The Boston Public Library (est.1848) was the first publicly supported municipal library in the United States, the first large library open to the public in the United States, and the first public library to allow people to borrow books and other materials and take them home to read and use.

  1. 1856: FIRST Boston Cream Pie

The Parker House Hotel (now the Omni Parker House Hotel), claims to have served Boston cream pies since their opening in 1856. French chef Sanzian, who was hired for the opening of the hotel, is credited with creating Boston cream pie. This cake was originally served at the hotel with the names Chocolate Cream Pie or Parker House Chocolate Cream Pie. This was the first hotel in Boston to have hot-and-cold running water, and the first to have an elevator.

  1. 1860: FIRST Aerial Photo

The first aerial shot was taken in 1860 by James W. Black from the balloon, Queen of the Air, owned by Samuel Archer King. The image is the first successful aerial photograph taken from a balloon in the United States (Black had attempted to photograph Providence Rhode Island from the air before this). The original photo is part of the Boston Public Library collection.

  1. 1862: FIRST Organized Football Club

In 1862, the first football club in America was organized at Boston.

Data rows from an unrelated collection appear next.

(* ===== verification/KcpInv.v ===== *)
(** * The invariant of a KCP endpoint under arbitrary input

    Configuration bounds, the send window with its log, and the receive window
    form one invariant.  [input] keeps it and never panics on any bytes; what
    the bytes may carry is a parameter ([Q]), so the same lemma serves
    untrusted datagrams and those of an honest peer. *)

From S2P Require Import Prelude Bytes Kcp KcpWire KcpMessage KcpReceive.

(** ** The invariant *)

(** What a connection never changes. *)
Class Static : Set := { st_conv : Z; st_mtu : Z; st_rcv_wnd : Z }.

Record conf_ok `{Static} (self : Kcp.t) : Prop := {
  conf_static : Kcp.conv self = st_conv ∧ Kcp.mtu self = st_mtu ∧ Kcp.rcv_wnd self = st_rcv_wnd;
  conf_mtu : KCP_OVERHEAD < Kcp.mtu self < 2 ^ 32;
  conf_mss : Kcp.mss self = Kcp.mtu self - KCP_OVERHEAD;
  conf_conv : in_width 64 (Kcp.conv self);
  conf_current : in_width 32 (Kcp.current self);
  conf_rcv_nxt : in_width 32 (Kcp.rcv_nxt self);
  conf_snd_wnd : in_width 16 (Kcp.snd_wnd self);
  conf_rcv_wnd : in_width 16 (Kcp.rcv_wnd self);
  conf_rmt_wnd : in_width 16 (Kcp.rmt_wnd self);
  conf_cwnd : in_width 16 (Kcp.cwnd self);
  conf_ssthresh : in_width 16 (Kcp.ssthresh self);
  conf_rto : 0 <= Kcp.rx_minrto self <= Kcp.rx_rto self
             ∧ Kcp.rx_rto self <= KcpTiming.rto_max (Kcp.timing self) < 2 ^ 31;
  conf_fast : from_option (λ r, 0 < r < 2 ^ 32) True (Kcp.fastresend self);
}.

(** [s] carries entry [i] of the log under the number [i]. *)
Definition logged (slog : list (Z * list Z)) (s : Seg.t) : Prop :=
  ∃ i, slog !! i = Some (carried s) ∧ Seg.sn s = wrap 32 (Z.of_nat i).

Definition fits (mss : Z) (s : Seg.t) : Prop :=
  in_width 8 (Seg.frg s) ∧ len (Seg.data s) <= mss ∧ bytes_ok (Seg.data s).

(** A segment on the wire. *)
Record wire_seg (conv : Z) (slog : list (Z * list Z)) (s : Seg.t) : Prop := {
  wire_wf : seg_wf s;
  wire_cmd : valid_cmd (Seg.cmd s) = true;
  wire_conv : Seg.conv s = conv;
  wire_bytes : bytes_ok (Seg.data s);
  wire_log : Seg.cmd s = KCP_CMD_PUSH → logged slog s;
}.

(** A segment of [snd_buf]. *)
Definition in_flight (conv mss : Z) (slog : list (Z * list Z)) (s : Seg.t) : Prop :=
  wire_seg conv slog s ∧ Seg.cmd s = KCP_CMD_PUSH ∧ fits mss s.

Record snd_inv (slog : list (Z * list Z)) (self : Kcp.t) : Prop := {
  snd_next : Kcp.snd_nxt self = wrap 32 (len slog);
  snd_buf_ok :
    Forall (in_flight (Kcp.conv self) (Kcp.mss self) slog) (Kcp.snd_buf self);
  snd_queue_ok : Forall (fits (Kcp.mss self)) (Kcp.snd_queue self);
  snd_count : len (Kcp.snd_buf self) <= len slog;
}.

(** A datagram: whole segments, non-empty, within the MTU. *)
Definition good_datagram (conv mtu : Z) (slog : list (Z * list Z)) (d : list Z) : Prop :=
  ∃ segs, segs ≠ [] ∧ d = datagram segs ∧ len d <= mtu
    ∧ Forall (wire_seg conv slog) segs.

Definition ack_ok (a : Z * Z) : Prop := in_width 32 (a.1) ∧ in_width 32 (a.2).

Three of the original team members attended Mr. Dixwell's Boston Private Latin School located at Boylston Place (opposite Central Burying Ground on Boston Common). Other team members were recruited from Boston Latin and English High Schools, comprising a total squad of 15 people. The name of the team was the Oneida Club.

  1. 1862: FIRST US Professional Architecture Training Program

Robert Ware of M.I.T. began the first professional training program for architects in 1865. His groundbreaking work laid the foundations for all future US architects, allowing American aesthetics to flourish in the coming centuries. Prior to this, architects trained in Europe or learned through apprenticeship.

  1. 1863: FIRST free African-American Military Unit 

The 54th Massachusetts Colored Regimen was the first unit in the Union Army made up of free Black soldiers in the Civil War. They fought with great honor and bravery, as did so many in that conflict. Their story was told in the movie "Glory" with Mathew Broderick.

  1. 1867: OLDEST School of Music in the U.S.

The New England Conservatory of Music, founded in 1867, is the oldest private conservatory of its kind in the U.S. and one of the nation's leading schools of music. Located in Boston, America's capital for music and higher education, the New England Conservatory of Music attracts talented young musicians from all over the world, preparing them for all types of careers in the professional world of music. Concert halls and faculty offices are located in three buildings in downtown Boston.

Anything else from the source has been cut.